With a fairly wide climatic divide between ultra-cold winters and scorching summers, Minnesota would seem to be a money pit when it comes to using energy.
Fortunately, the Gopher state is an efficient place, according to a new study by the personal finance website WalletHub. Minnesota is ranked fourth overall among states, trailing Utah, New York and Massachusetts.
Helping is the fact that Minnesota comes in second overall in home energy efficiency. We are pretty much smack dab in the middle when it comes to auto energy efficiency, ranking 26 out of 48 states. Alaska and Hawaii did not have complete enough data to be included in the study.

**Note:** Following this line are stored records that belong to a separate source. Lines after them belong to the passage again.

(* ===== verification/DictScan.v ===== *)
(** * The guarantee of [dictScan]

    In the order of the reversed hashes a call with cursor [v] covers one block,
    that of the keys in the bucket of [v] of the smaller table, and returns the
    start of the next block, whatever the sizes of the tables.  An entry that
    stays in the dictionary is therefore met, as long as the loop over the larger
    table of a rehashing covers the whole block; it does not when the table is
    shrinking and the cursor stands inside the block. *)
From Stdlib Require Import ZArith Lia.
From stdpp Require Import base numbers gmap list.
From S2P Require Import Prelude Dict DictMap DictIter.
Open Scope Z_scope.

(** ** 64-bit words as bits *)

Definition word (v : Z) : Prop := 0 <= v < 2 ^ 64.

Lemma to_ullong_pow z : to_ullong z = z mod 2 ^ 64.
Proof. done. Qed.

Lemma to_ullong_word z : word (to_ullong z).
Proof. rewrite to_ullong_pow. apply Z.mod_pos_bound. done. Qed.

Lemma ullong_bits z i : 0 <= i < 64 -> Z.testbit (to_ullong z) i = Z.testbit z i.
Proof. intros Hi. rewrite to_ullong_pow. apply Z.mod_pow2_bits_low. lia. Qed.

Lemma word_high v i : word v -> 64 <= i -> Z.testbit v i = false.
Proof.
  intros Hv Hi. unfold word in Hv. rewrite <- (Z.mod_small v (2 ^ 64)) by done. apply Z.mod_pow2_bits_high. lia.
Qed.

Lemma word_intro v : 0 <= v -> (forall i, 64 <= i -> Z.testbit v i = false) -> word v.
Proof.
  intros Hv Hb. replace v with (to_ullong v); [apply to_ullong_word|]. rewrite to_ullong_pow.
  apply Z.bits_inj'. intros i Hi. destruct (Z.lt_ge_cases i 64); [by apply Z.mod_pow2_bits_low|].
  rewrite Z.mod_pow2_bits_high by lia. by rewrite Hb.
Qed.

Lemma word_ext v u : word v -> word u -> (forall i, 0 <= i < 64 -> Z.testbit v i = Z.testbit u i) -> v = u.
Proof.
  intros Hv Hu Hb. apply Z.bits_inj'. intros i Hi. destruct (Z.lt_ge_cases i 64); [apply Hb; lia|].
  by rewrite !word_high.
Qed.

(** ** Bit reversal *)

Lemma swap_bits_testbit s mask v i :
  0 <= i < 64 -> 0 <= s ->
  Z.testbit (swap_bits s mask v) i = if Z.testbit mask i then Z.testbit v (i + s) else Z.testbit v (i - s).
Proof.
  intros Hi Hs. unfold swap_bits. rewrite Z.lor_spec, !Z.land_spec, !ullong_bits by done.
  rewrite Z.shiftr_spec, Z.shiftl_spec, Z.lnot_spec by lia. destruct (Z.testbit mask i); cbn.
  - by rewrite andb_true_r, andb_false_r, orb_false_r.
  - by rewrite andb_false_r, andb_true_r.
Qed.

Lemma swap_bits_word s mask v : word mask -> 0 <= v -> word (swap_bits s mask v).
Proof.
  intros Hm Hv. unfold swap_bits. apply word_intro.
  - apply Z.lor_nonneg. split; apply Z.land_nonneg; [right; apply Hm|left; apply to_ullong_word].
  - intros i Hi. rewrite Z.lor_spec, !Z.land_spec, (word_high mask), (word_high (to_ullong _)) by (done || apply to_ullong_word).
    by rewrite andb_false_r.
Qed.

(** The turns of the loop: shift and mask. *)
Definition rev_stages : list (Z * Z) :=
  [(32, 4294967295); (16, 281470681808895); (8, 71777214294589695);
   (4, 1085102592571150095); (2, 3689348814741910323); (1, 6148914691236517205)].

Lemma rev_stages_eq v : rev v = fold_left (fun v p => swap_bits p.1 p.2 v) rev_stages v.
Proof. reflexivity. Qed.

Definition bit_from (p : Z * Z) (i : Z) : Z := if Z.testbit p.2 i then i + p.1 else i - p.1.

Definition positions : list Z := Z.of_nat <$> seq 0 64.

Lemma positions_in i : 0 <= i < 64 -> i ∈ positions.
Proof. intros Hi. apply list_elem_of_fmap. exists (Z.to_nat i). rewrite elem_of_seq. lia. Qed.

Lemma bit_from_all : Forall (fun p => Forall (fun i => 0 <= bit_from p i < 64) positions) rev_stages.
Proof. apply (bool_decide_unpack _). by vm_compute. Qed.

Lemma bit_from_reverse : Forall (fun i => foldr bit_from i rev_stages = 63 - i) positions.
Proof. apply (bool_decide_unpack _). by vm_compute. Qed.

Lemma stages_testbit st v i :
  Forall (fun p => 0 <= p.1 /\ forall j, 0 <= j < 64 -> 0 <= bit_from p j < 64) st -> 0 <= i < 64 ->
  Z.testbit (fold_left (fun v p => swap_bits p.1 p.2 v) st v) i = Z.testbit v (foldr bit_from i st).
Proof.
  revert i. induction st as [|p st IH] using rev_ind; intros i Hst Hi; [done|].
  apply Forall_app in Hst as [Hst Hp]. apply Forall_cons_1 in Hp as [[Hs Hp] _].
  rewrite fold_left_app, foldr_app. cbn [fold_left foldr]. rewrite swap_bits_testbit by done.
  specialize (Hp i Hi). rewrite <- IH by done. unfold bit_from. by destruct (Z.testbit p.2 i).
Qed.

Lemma rev_testbit v i : 0 <= i < 64 -> Z.testbit (rev v) i = Z.testbit v (63 - i).
Proof.
  intros Hi. rewrite rev_stages_eq, stages_testbit; [|clear|done].
  - f_equal. pose proof bit_from_reverse as Hall. rewrite Forall_forall in Hall. by apply Hall, positions_in.
  - pose proof bit_from_all as Hall. eapply Forall_impl; [apply Forall_and; split; [exact Hall|]|].
    + apply (bool_decide_unpack (Forall (fun p => 0 <= p.1) rev_stages)). by vm_compute.
    + intros p [Hp H0]. split; [done|]. intros j Hj. rewrite Forall_forall in Hp. by apply Hp, positions_in.
Qed.

Lemma rev_word v : 0 <= v -> word (rev v).
Proof.
  intros Hv. rewrite rev_stages_eq. cbn [fold_left rev_stages fst snd].
  repeat first [done | apply swap_bits_word | eapply proj1, swap_bits_word].
Qed.

Lemma rev_rev v : word v -> rev (rev v) = v.
Proof.
  intros Hv. destruct (rev_word v ltac:(apply Hv)) as [Hr _]. apply word_ext; [by apply rev_word|done|].
  intros i Hi. rewrite !rev_testbit by lia. f_equal. lia.
Qed.

(** ** Blocks of the reversed order *)

Section Blocks.
Context (k : Z) (Hk : 0 <= k <= 64).
Abbreviation B := (2 ^ (64 - k)).

Lemma block_pos : 0 < B.
Proof. apply Z.pow_pos_nonneg; lia. Qed.

Lemma block_bits v j : 0 <= j < k -> Z.testbit (rev v / B) (k - 1 - j) = Z.testbit v j.
Proof. intros Hj. rewrite Z.div_pow2_bits, rev_testbit by lia. f_equal. lia. Qed.

(** Keys of one block are in one bucket. *)
Lemma same_block h v : rev h / B = rev v / B -> Z.land h (Z.ones k) = Z.land v (Z.ones k).
Proof.
  intros Heq. apply Z.bits_inj'. intros i Hi. rewrite !Z.land_spec.
  destruct (Z.lt_ge_cases i k); [|by rewrite Z.ones_spec_high, !andb_false_r by lia].
  by rewrite <- (block_bits h), <- (block_bits v), Heq by lia.
Qed.

Lemma not_mask_word : word (to_ullong (Z.lnot (Z.ones k))).
Proof. apply to_ullong_word. Qed.

Lemma filled_word v : word v -> word (Z.lor v (to_ullong (Z.lnot (Z.ones k)))).
Proof.
  intros Hv. pose proof not_mask_word as Hm. apply word_intro; [apply Z.lor_nonneg; split; [apply Hv|apply Hm]|].
  intros i Hi. by rewrite Z.lor_spec, !word_high.
Qed.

To determine who is doing better with energy than others, WalletHub researchers compared 48 states across two key dimensions, “Home Energy Efficiency” and “Auto Energy Efficiency.” The home energy category was calculated by comparing the ratio of total residential consumption to annual degree days.
For auto energy efficiency the study divided annual vehicle miles driven by gallons of gasoline consumed, to calculate vehicle-fuel efficiency, then measured annual vehicle miles driven per capita to determine transportation efficiency.
Among other midwestern states Wisconsin came in as 8th most energy-efficient, with South Dakota 22nd, Iowa at number 24 and North Dakota ranked 34th.
The bottom five states in terms of energy efficiency are Louisiana, Tennessee, Alabama and West Virginia, with South Carolina dead last.
According to the U.S. Department of Energy, the average U.S. family spends at least $2,000 per year on utilities, with heating and cooling of spaces alone accounting for more than half the bill. In 2020, the average consumer spent another $1,568 on motor fuel and oil.
The Department of Energy estimates that adopting energy-efficient measures in the home could reduce a family’s utility costs by as much as 25%. It pays to conserve, especially during a time of increasingly warmer temperatures. As for transportation, the agency found that a more fuel-efficient vehicle could save the average driver about $788 per year.